Lemma ip_range s a : ip_address s = Some a → ip_ok a.
Proof.
  unfold ip_address. destruct (has_char _ _); [done|]. destruct (parse_v4 s) as [n|] eqn:Hn.
  - intros [= <-]. apply v4_range in Hn as (a & b & c & d & -> & Ha & Hb & Hc & Hd). simpl. unfold quad. lia.
  - unfold parse_v6. destruct (partition "%" s) as [[addr sep] scope]. destruct (_ && _); [done|].
    destruct (v6_int addr) as [n|] eqn:Hv; [|done]. intros [= <-]. by apply v6_range in Hv.
Qed.

Lemma partition_cut c s t : has_char c s = false → partition c (s +:+ String c t) = (s, true, t).
Proof.
  induction s as [|a s IH]; [simpl; by rewrite Ascii.eqb_refl|]. rewrite has_char_cons, app_cons. simpl.
  intros [Ha Hs]%orb_false_iff. by rewrite Ha, IH.
Qed.

(** A scope that a written address can carry. *)
Definition scope_ok (scope : string) : Prop := has_char "%" scope = false ∧ has_char "/" scope = false.

Lemma v4_reads n : 0 <= n < 2 ^ 32 → ip_address (v4_str n) = Some (IPv4Address n) ∧ all_of host_char (v4_str n) = true.
Proof.
  intros Hn. unfold v4_str. div_facts n 16777216. div_facts n 65536. div_facts n 256.
  div_facts (n / 65536) 256. div_facts (n / 256) 256.
  assert (n / 65536 / 256 = n / 16777216) by (by rewrite Z.div_div by lia).
  assert (n / 256 / 256 = n / 65536) by (by rewrite Z.div_div by lia).
  rewrite dotted_address, dotted_chars by lia. split; [|done]. do 2 f_equal. unfold quad. lia.
Qed.

Lemma v6_has n c : 0 <= n < 2 ^ 128 → v6_char c = false → has_char c (v6_str n) = false.
Proof. intros Hn Hc. apply (has_char_of v6_char); [by apply v6_written|done]. Qed.

Lemma has_char_app c s t : has_char c (s +:+ t) = has_char c s || has_char c t.
Proof. induction s as [|a s IH]; [done|]. by rewrite app_cons, !has_char_cons, IH, orb_assoc. Qed.

Lemma has_char_split c d s :
  c ≠ d → has_char c s = true → Exists (λ w, has_char c w = true) (split d s).
Proof.
  intros Hcd. induction s as [|a s IH]; [done|]. rewrite has_char_cons. cbn [split]. intros Hs.
  destruct (Ascii.eqb_spec a d) as [->|Had].
  - apply Exists_cons_tl, IH. destruct (Ascii.eqb_spec d c); [congruence|done].
  - apply orb_true_iff in Hs as [Ha|Hs].
    + destruct (split d s); apply Exists_cons_hd; by rewrite has_char_cons, Ha.
    + destruct (split d s) as [|w ws] eqn:Hw; [by specialize (IH Hs); inversion IH|].
      specialize (IH Hs). inversion IH as [? ? Hh|? ? Ht]; subst; [|by apply Exists_cons_tl].
      apply Exists_cons_hd. rewrite has_char_cons, Hh. apply orb_true_r.
Qed.

(** Only digits and dots are in a dotted address. *)
Lemma no_v4 c s : is_digit c = false → c ≠ "."%char → has_char c s = true → parse_v4 s = None.
Proof.
  intros Hc Hdot Hs. unfold parse_v4. apply (has_char_split _ "."%char) in Hs; [|done].
  assert (Hnone : Exists (λ o, o = None) (map parse_octet (split "." s))).
  { apply Exists_fmap. eapply Exists_impl; [exact Hs|]. intros w Hw. simpl in *. unfold parse_octet.
    assert (all_of is_digit w = false) as ->; [|by rewrite !orb_true_r].
    apply not_true_iff_false. intros Hd. by rewrite (has_char_of is_digit) in Hw. }
  destruct (map _ _) as [|oa [|ob [|oc [|od [|]]]]]; try done; repeat case_match; try done.
  all: subst; repeat (inversion_clear Hnone as [? ? Hx|? ? Hnone']; [done|rename Hnone' into Hnone]);
    inversion Hnone.
Qed.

========================================

• Problem to solve:
If a line in the data above holds the string "scope", copy it.

• Output below:
  - unfold parse_v6. destruct (partition "%" s) as [[addr sep] scope]. destruct (_ && _); [done|].
(** A scope that a written address can carry. *)
Definition scope_ok (scope : string) : Prop := has_char "%" scope = false ∧ has_char "/" scope = false.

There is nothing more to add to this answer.